The Malcorian medical profession has the equivalent of the Hippocratic Oath. "Do no harm" are the very words cited by the Doctor in [#60 Darkling] when he cites the entire Hippocratic Oath (in translation from the ancient Greek) except for the line with a kind of simile about stones which occurs near the end of the Oath in the ancient Greek - that line seems to be omitted from the modern version and thus is omitted by the Doctor. For the television viewer, the use of known words from the Hippocratic Oath is a promising sign that Malcorians are indeed a civilised people, except that Nilrem ignores that moral stricture and obeys Krola. Berel pays the price for his stand to "do no harm" and his sacking is arranged, arranged by Krola it is strongly inferred. There is no indication in the episode whether Berel's career is ruined. It would be nice to think that justice will be done and he will be reinstated as head of the Sikla Medical Facility.
Lanel insists on Riker making love to her as she wants to make love with an alien. Does Riker or not?!....though she does help him escape! Or does he give a brief approximation for speed and also he is not fully healed? Or does he let the eager Lanel do all the work? This scene spoofs ET-weirdos who harbour desires for aliens; of ET-spoofs, more anon. Encyclopaedia says "Lanel agreed to help Riker escape from Malcorian authorities in exchange for a very personal favor." but that is too vague. It should explain "very personal favor" as it could mean anything, otherwise it is like a city not putting up road signs in places that would assist a stranger because it assumes drivers already know where they are and where they are going. There is the further light-heartedness for the tv viewer in Durken's words: "Stories will be told for many years, I've no doubt: a ship that made contact, an alien who was held prisoner in a medical facility, there will be charges of a government conspiracy, some of the witnesses will tell their tales and most of the people will laugh at them then go back and watch the more interesting fiction of the daily broadcasts." This contains light-hearted references to, in particular among "sightings", the 1947 Roswell incident (actually an inadvertent visit from three Ferengi, ref. [DS9: Little Green Men]!) and to sci-fi like Star Trek itself. TNG Companion states that the episode's writers intended a homage to the sci-fi classic film 'The Day The Earth Stood Still', and that the scene with Lanel was a late-draft addition written specially for 'Cheers!' actress Bebe Neuwirth.
An outfit worn by the second female minister in Durken's council or cabinet meetings is the same one worn by Tayna in the Season 3 and thus earlier [TNG] story [TNG: A Matter Of Perspective]. In this story, however, the outfit is worn with a colour-matched skirt.
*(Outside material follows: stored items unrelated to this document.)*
Definition different_intent (prior : ReviewCorrection) : bool :=
  negb (rv_source_version prior =? expected_version)
  || (rv_previous_review_fingerprint prior != previous_review_fingerprint)
  || (rv_candidate_output_fingerprint prior != candidate_output_fingerprint)
  || ((hr_candidate_id (rv_review prior), hr_role (rv_review prior), hr_reviewer (rv_review prior),
       hr_decision (rv_review prior), hr_reason (rv_review prior))
      != (hr_candidate_id value, hr_role value, actor scope, hr_decision value, hr_reason value)).

Fixpoint replayed_in (archives : list json) : res bool :=
  match archives with
  | [] => Ok false
  | archive :: archives =>
    priors ← decode_corrections archive;
    match List.find (λ prior, rv_command_id prior == command_id) priors with
    | Some prior =>
      raise_if (different_intent prior)
        (CheckpointConflict "Correction command ID reused with different intent") ;;
      Ok true
    | None => replayed_in archives
    end
  end.

Definition archived_round (r : json) : res json :=
  v ← json_get_default r "previous_review_corrections" (JList []);
  Ok (JObj [("review_corrections", v)]).
Definition correction_replayed (progress : json) : res bool :=
  rounds ← archived_rounds progress;
  archives ← mapM archived_round rounds;
  replayed_in (progress :: archives).
End correction.

Section operations.
Context {R : Type}.
Notation DB := (EvaluationTables (CompletionTables R)).
Context `{RunAssets DB, MysqlJson}.

(** ** The final decision *)

(** The row of the run with the version of its coordinator, as the snapshot reads them. *)
Definition lock_run_in_transaction (scope : ManagementScope) (expected_version : Z)
    : tx DB (EvaluationRunRow * Z) :=
  db ← get_db;
  match run_in db (ms_run_id scope) (ms_organization_id scope) with
  | None => lift (Err NotFound)
  | Some run =>
    match e_checkpoints db !! ms_run_id scope with
    | None => conflict "Finalization version changed"
    | Some (version, checkpoint) =>
      if negb (version =? expected_version) || negb (is_null checkpoint)
      then conflict "Finalization version changed"
      else mret (run, version)
    end
  end.

Definition save_progress (scope : ManagementScope) (expected_version : Z) (updated : json)
    : tx DB unit :=
  state ← lift (construct (mk_CheckpointState (ms_run_id scope) (expected_version + 1) None));
  store_progress state expected_version updated.

Definition finalize (scope : ManagementScope) (expected_version : Z) (expected_passed : bool)
    (reason : string) (at_ : datetime) (confirm : bool) : tx DB unit :=
  lift (raise_if (negb confirm || (expected_version <? 1))
          (ValueError "Explicit version, expected outcome and confirmation required")) ;;
  '(run, version) ← lock_run_in_transaction scope expected_version;
  db ← get_db;
  preview ← lift (evaluate_snapshot db scope run version expected_version at_);
  updated ← lift (finalized_progress (er_progress_json run) preview (actor scope) reason
                    expected_passed);
  save_progress scope expected_version updated.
The sleeves are fractionally longer, necessary if the actress' arms are longer than the previous actress' but in this story all Malcorian sleeves are fractionally longer, to hide the join of the gloves comprising the prosthetic "hands". Malcorians have mitten-like hands, but at least they have opposable thumbs which makes the majority of tool-handling tasks much easier.
Durken's name is spelled Avel in Encyclopaedia, Avill in TNG Companion.
Carolyn Seymour, who plays Mirasta Yale, also appears in [TNG: Face Of The Enemy], [TNG: Contagion] and as the holocharacter Mrs Templeton in [Voyager] episodes concerning Janeway's gothic holonovel. See Janeway's Gothic Holonovel.
Michael Ensign, who plays Krola, also appears in [DS9: The Forsaken], and he plays the Takarian beggar in [#47 False Profits].